Thursday, October 10, 2019

Don’t Cook for 10 When You Are Feeding 2


I’m a big fan of roast pork, but I don’t like it enough to eat it 5 days running.  I have gone that route several times, and each time I decide No More.
  Freezing the leftovers is not an option.  Despite my carefully labeling, I invariably ignore them whenever I‘m hungry.  Maybe it’s the smell of roasting pork that appeals to me more than the taste.
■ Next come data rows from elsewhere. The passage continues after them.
Definition sms_store_find_inbound_raw_pdu (st : sms_store) (pdu_hex0 : option (list Z))
  : esp_err_t + sms_message_t :=
  match pdu_hex0 with
  | Some pdu_hex0 =>
      if negb (s_initialized st) then inl ESP_ERR_INVALID_ARG
      else find_first st (raw_pdu_matches pdu_hex0)
  | None => inl ESP_ERR_INVALID_ARG
  end.

(** The loop over the segments of one record: [best] is the newest identifier
    found with its slot and segment. *)
Fixpoint reference_segments (m : sms_message_t) (slot : nat) (reference : Z) (i count : nat)
    (best : option (Z * nat * nat)) : option (Z * nat * nat) :=
  match count with
  | O => best
  | S count' =>
      let newer := match best with None => true | Some (b, _, _) => b <? id m end in
      let best :=
        if Z.testbit (segment_sent_mask m) (Z.of_nat i) && ((modem_reference m).[i] =? reference) && newer
        then Some (id m, slot, i) else best in
      reference_segments m slot reference (S i) count' best
  end.

Definition sms_store_find_outbound_reference (st : sms_store) (recipient0 : option (list Z)) (reference : Z)
  : esp_err_t + sms_message_t * nat :=
  match recipient0 with
  | None => inl ESP_ERR_INVALID_ARG
  | Some recipient0 =>
      if negb (s_initialized st) then inl ESP_ERR_INVALID_ARG
      else
        match all_slots (s_handle st)
                (fun slot o best =>
                   match o with
                   | Some m =>
                       if bool_decide (direction m = SMS_DIRECTION_OUTBOUND) && streq (recipient m) recipient0
                       then Continue (reference_segments m slot reference 0 (Z.to_nat (segment_count m)) best)
                       else Continue best
                   | None => Continue best
                   end) None with
        | inl e => inl e
        | inr None => inl ESP_ERR_NOT_FOUND
        | inr (Some (_, slot, index)) =>
            match load_found (s_handle st) slot with inl e => inl e | inr m => inr (m, index) end
        end
  end.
Now that I have stumbled on country-style pork ribs, I can roast 1 or 2 of them, shred the meat, add BBQ sauce and serve Bart and me with very little effort.  The kitchen smells wonderful, and I can over-eat because I know there won’t be enough for leftovers!
Roast Pork Sandwiches - serves 2   
2 country-style pork ribs
1/4 cup cider vinegar
8 black peppercorns
Water
BBQ Sauce
Buns (4 small or 2 large) 
Combine the pork ribs, cider and peppercorns in a medium pot.  Add enough water to cover + 1 more cup.  Bring the mixture to a boil, reduce the heat to low, cover and simmer for 1 1/2 hours.  Check periodically to make sure the water hasn’t boiled away.  Add more water as needed. 
 Preheat the oven to 350 degrees.  Transfer the ribs to a small pan and roast for 45 minutes. The meat should be very tender and easy to pull apart with a knife and fork or with your fingers.  Turn off the heat and let the ribs cool in the pan.  Discard any liquid. 
When the ribs can be easily handled, pull off the meat in shreds.  Refrigerate, covered, until needed.  
When you are ready to serve, heat the buns in the oven at 350 degrees. Reheat the pork in a small pan and stir in 1/4 cup BBQ Sauce.  Fill the buns with shredded meat and pass the BBQ sauce.